_Exercise instructions_
Reproduce the listing below precisely, leaving every line intact.

_Material provided_
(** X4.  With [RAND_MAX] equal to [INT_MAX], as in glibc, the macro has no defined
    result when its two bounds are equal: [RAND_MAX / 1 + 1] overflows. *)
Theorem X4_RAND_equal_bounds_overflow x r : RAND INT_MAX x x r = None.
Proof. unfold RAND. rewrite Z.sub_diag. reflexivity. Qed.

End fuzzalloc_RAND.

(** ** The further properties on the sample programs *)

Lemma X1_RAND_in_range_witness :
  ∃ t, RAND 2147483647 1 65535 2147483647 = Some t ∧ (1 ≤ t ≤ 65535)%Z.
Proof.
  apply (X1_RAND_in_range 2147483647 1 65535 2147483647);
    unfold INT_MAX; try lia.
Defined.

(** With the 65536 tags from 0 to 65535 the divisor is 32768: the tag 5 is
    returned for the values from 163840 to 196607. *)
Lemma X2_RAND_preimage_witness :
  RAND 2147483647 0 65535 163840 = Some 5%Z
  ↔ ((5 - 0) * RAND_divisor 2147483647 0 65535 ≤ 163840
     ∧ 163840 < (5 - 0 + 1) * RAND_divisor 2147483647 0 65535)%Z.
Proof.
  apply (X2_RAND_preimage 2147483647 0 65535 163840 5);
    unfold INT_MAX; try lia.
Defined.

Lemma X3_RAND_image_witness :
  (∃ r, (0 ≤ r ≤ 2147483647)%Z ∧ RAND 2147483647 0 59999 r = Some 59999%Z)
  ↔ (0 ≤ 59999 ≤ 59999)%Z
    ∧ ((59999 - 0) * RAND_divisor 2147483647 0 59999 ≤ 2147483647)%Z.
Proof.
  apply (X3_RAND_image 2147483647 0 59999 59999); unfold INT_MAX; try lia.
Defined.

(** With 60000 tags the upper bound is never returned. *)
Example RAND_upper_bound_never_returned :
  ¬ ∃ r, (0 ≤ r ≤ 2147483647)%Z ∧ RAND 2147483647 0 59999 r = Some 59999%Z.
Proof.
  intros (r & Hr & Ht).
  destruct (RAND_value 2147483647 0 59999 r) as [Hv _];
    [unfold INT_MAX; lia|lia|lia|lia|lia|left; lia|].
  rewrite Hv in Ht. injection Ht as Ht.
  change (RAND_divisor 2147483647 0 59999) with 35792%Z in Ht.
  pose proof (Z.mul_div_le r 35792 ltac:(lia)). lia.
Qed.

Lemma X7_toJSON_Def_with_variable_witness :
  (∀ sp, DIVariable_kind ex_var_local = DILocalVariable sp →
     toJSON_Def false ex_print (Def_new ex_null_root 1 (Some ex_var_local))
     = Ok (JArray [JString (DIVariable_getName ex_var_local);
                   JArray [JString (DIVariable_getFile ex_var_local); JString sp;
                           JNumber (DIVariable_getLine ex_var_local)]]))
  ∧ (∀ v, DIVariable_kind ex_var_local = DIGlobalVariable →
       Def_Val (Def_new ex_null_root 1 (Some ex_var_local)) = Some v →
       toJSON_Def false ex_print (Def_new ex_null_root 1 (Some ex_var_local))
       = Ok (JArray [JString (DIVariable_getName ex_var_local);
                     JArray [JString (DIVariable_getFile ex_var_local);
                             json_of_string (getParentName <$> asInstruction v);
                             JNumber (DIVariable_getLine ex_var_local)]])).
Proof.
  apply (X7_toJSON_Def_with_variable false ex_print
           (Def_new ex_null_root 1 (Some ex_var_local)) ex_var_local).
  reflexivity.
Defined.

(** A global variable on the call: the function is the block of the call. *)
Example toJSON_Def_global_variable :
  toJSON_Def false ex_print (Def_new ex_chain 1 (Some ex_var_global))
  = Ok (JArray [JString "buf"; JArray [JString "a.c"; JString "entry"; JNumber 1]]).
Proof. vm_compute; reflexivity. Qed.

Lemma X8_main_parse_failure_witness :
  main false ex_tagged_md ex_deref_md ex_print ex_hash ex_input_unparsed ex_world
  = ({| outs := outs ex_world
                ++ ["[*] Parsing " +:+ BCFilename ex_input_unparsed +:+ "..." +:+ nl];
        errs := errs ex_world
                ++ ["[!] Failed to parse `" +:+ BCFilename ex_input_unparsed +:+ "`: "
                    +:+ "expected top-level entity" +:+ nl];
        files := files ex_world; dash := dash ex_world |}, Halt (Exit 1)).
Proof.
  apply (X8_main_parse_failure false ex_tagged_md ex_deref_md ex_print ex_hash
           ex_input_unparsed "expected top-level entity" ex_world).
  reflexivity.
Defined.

_Answer to this exercise_
(** X4.  With [RAND_MAX] equal to [INT_MAX], as in glibc, the macro has no defined
    result when its two bounds are equal: [RAND_MAX / 1 + 1] overflows. *)
Theorem X4_RAND_equal_bounds_overflow x r : RAND INT_MAX x x r = None.
Proof. unfold RAND. rewrite Z.sub_diag. reflexivity. Qed.

End fuzzalloc_RAND.

(** ** The further properties on the sample programs *)

Lemma X1_RAND_in_range_witness :
  ∃ t, RAND 2147483647 1 65535 2147483647 = Some t ∧ (1 ≤ t ≤ 65535)%Z.
Proof.
  apply (X1_RAND_in_range 2147483647 1 65535 2147483647);
    unfold INT_MAX; try lia.
Defined.

(** With the 65536 tags from 0 to 65535 the divisor is 32768: the tag 5 is
    returned for the values from 163840 to 196607. *)
Lemma X2_RAND_preimage_witness :
  RAND 2147483647 0 65535 163840 = Some 5%Z
  ↔ ((5 - 0) * RAND_divisor 2147483647 0 65535 ≤ 163840
     ∧ 163840 < (5 - 0 + 1) * RAND_divisor 2147483647 0 65535)%Z.
Proof.
  apply (X2_RAND_preimage 2147483647 0 65535 163840 5);
    unfold INT_MAX; try lia.
Defined.

Lemma X3_RAND_image_witness :
  (∃ r, (0 ≤ r ≤ 2147483647)%Z ∧ RAND 2147483647 0 59999 r = Some 59999%Z)
  ↔ (0 ≤ 59999 ≤ 59999)%Z
    ∧ ((59999 - 0) * RAND_divisor 2147483647 0 59999 ≤ 2147483647)%Z.
Proof.
  apply (X3_RAND_image 2147483647 0 59999 59999); unfold INT_MAX; try lia.
Defined.

(** With 60000 tags the upper bound is never returned. *)
Example RAND_upper_bound_never_returned :
  ¬ ∃ r, (0 ≤ r ≤ 2147483647)%Z ∧ RAND 2147483647 0 59999 r = Some 59999%Z.
Proof.
  intros (r & Hr & Ht).
  destruct (RAND_value 2147483647 0 59999 r) as [Hv _];
    [unfold INT_MAX; lia|lia|lia|lia|lia|left; lia|].
  rewrite Hv in Ht. injection Ht as Ht.
  change (RAND_divisor 2147483647 0 59999) with 35792%Z in Ht.
  pose proof (Z.mul_div_le r 35792 ltac:(lia)). lia.
Qed.

Lemma X7_toJSON_Def_with_variable_witness :
  (∀ sp, DIVariable_kind ex_var_local = DILocalVariable sp →
     toJSON_Def false ex_print (Def_new ex_null_root 1 (Some ex_var_local))
     = Ok (JArray [JString (DIVariable_getName ex_var_local);
                   JArray [JString (DIVariable_getFile ex_var_local); JString sp;
                           JNumber (DIVariable_getLine ex_var_local)]]))
  ∧ (∀ v, DIVariable_kind ex_var_local = DIGlobalVariable →
       Def_Val (Def_new ex_null_root 1 (Some ex_var_local)) = Some v →
       toJSON_Def false ex_print (Def_new ex_null_root 1 (Some ex_var_local))
       = Ok (JArray [JString (DIVariable_getName ex_var_local);
                     JArray [JString (DIVariable_getFile ex_var_local);
                             json_of_string (getParentName <$> asInstruction v);
                             JNumber (DIVariable_getLine ex_var_local)]])).
Proof.
  apply (X7_toJSON_Def_with_variable false ex_print
           (Def_new ex_null_root 1 (Some ex_var_local)) ex_var_local).
  reflexivity.
Defined.

(** A global variable on the call: the function is the block of the call. *)
Example toJSON_Def_global_variable :
  toJSON_Def false ex_print (Def_new ex_chain 1 (Some ex_var_global))
  = Ok (JArray [JString "buf"; JArray [JString "a.c"; JString "entry"; JNumber 1]]).
Proof. vm_compute; reflexivity. Qed.

Lemma X8_main_parse_failure_witness :
  main false ex_tagged_md ex_deref_md ex_print ex_hash ex_input_unparsed ex_world
  = ({| outs := outs ex_world
                ++ ["[*] Parsing " +:+ BCFilename ex_input_unparsed +:+ "..." +:+ nl];
        errs := errs ex_world
                ++ ["[!] Failed to parse `" +:+ BCFilename ex_input_unparsed +:+ "`: "
                    +:+ "expected top-level entity" +:+ nl];
        files := files ex_world; dash := dash ex_world |}, Halt (Exit 1)).
Proof.
  apply (X8_main_parse_failure false ex_tagged_md ex_deref_md ex_print ex_hash
           ex_input_unparsed "expected top-level entity" ex_world).
  reflexivity.
Defined.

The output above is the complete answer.